◆ Problem to work on:
Where the line with "Fixpoint split_head (c" appears below, start writing out lines exactly, and finish with the line with "Record Error : Type", which is included; write out nothing else.

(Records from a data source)
⟨

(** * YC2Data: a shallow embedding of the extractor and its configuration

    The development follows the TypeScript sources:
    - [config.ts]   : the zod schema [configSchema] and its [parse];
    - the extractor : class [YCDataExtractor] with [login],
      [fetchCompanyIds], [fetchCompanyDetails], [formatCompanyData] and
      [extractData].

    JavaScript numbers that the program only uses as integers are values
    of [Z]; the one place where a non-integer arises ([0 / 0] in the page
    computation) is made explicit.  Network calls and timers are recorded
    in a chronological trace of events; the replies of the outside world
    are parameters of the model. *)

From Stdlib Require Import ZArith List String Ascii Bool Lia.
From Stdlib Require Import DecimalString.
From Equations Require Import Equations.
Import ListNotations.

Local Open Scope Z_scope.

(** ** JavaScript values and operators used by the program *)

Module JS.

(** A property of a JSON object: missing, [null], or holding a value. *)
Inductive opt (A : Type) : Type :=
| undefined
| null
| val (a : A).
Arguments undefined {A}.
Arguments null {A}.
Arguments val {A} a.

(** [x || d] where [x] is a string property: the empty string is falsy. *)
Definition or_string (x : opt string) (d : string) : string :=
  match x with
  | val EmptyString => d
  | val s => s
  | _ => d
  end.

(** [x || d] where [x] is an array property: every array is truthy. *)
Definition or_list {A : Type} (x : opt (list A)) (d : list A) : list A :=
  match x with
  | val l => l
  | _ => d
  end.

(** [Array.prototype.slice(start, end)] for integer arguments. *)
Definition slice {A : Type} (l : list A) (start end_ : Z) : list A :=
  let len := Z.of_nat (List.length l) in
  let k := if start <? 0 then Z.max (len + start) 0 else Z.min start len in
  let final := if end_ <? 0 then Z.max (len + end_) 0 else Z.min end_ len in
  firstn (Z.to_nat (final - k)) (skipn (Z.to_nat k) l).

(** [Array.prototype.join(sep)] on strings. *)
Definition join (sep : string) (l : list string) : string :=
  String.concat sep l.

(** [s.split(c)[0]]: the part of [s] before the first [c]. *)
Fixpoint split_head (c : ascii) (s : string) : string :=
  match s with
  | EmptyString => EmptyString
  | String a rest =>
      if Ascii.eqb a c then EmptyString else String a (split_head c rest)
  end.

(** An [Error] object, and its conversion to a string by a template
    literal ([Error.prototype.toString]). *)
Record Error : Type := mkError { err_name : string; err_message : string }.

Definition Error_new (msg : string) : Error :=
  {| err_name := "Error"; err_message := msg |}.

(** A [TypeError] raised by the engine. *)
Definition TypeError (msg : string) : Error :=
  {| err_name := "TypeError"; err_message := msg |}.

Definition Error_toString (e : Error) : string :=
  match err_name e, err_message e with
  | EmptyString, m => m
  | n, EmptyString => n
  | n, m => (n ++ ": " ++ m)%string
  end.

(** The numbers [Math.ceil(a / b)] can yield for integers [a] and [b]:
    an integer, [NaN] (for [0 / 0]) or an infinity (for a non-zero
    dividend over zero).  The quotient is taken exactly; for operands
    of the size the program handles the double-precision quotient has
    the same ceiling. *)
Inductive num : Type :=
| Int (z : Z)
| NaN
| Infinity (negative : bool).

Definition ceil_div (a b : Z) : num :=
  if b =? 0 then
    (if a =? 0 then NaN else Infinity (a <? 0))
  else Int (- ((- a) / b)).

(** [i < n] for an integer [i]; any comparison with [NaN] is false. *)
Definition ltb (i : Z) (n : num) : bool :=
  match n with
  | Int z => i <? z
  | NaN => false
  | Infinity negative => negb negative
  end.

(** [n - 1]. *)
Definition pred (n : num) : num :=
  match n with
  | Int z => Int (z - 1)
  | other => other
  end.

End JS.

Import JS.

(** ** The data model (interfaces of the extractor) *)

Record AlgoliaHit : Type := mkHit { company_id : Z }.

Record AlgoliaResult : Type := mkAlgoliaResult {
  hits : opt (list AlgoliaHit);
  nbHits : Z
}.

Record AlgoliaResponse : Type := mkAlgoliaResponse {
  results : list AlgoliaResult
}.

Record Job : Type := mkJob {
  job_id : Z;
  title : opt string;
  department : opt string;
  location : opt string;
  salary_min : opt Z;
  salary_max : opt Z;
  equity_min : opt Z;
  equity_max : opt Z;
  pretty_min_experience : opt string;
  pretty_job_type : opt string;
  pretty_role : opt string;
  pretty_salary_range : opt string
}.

⟩

◆ Reply:
Fixpoint split_head (c : ascii) (s : string) : string :=
  match s with
  | EmptyString => EmptyString
  | String a rest =>
      if Ascii.eqb a c then EmptyString else String a (split_head c rest)
  end.

(** An [Error] object, and its conversion to a string by a template
    literal ([Error.prototype.toString]). *)
Record Error : Type := mkError { err_name : string; err_message : string }.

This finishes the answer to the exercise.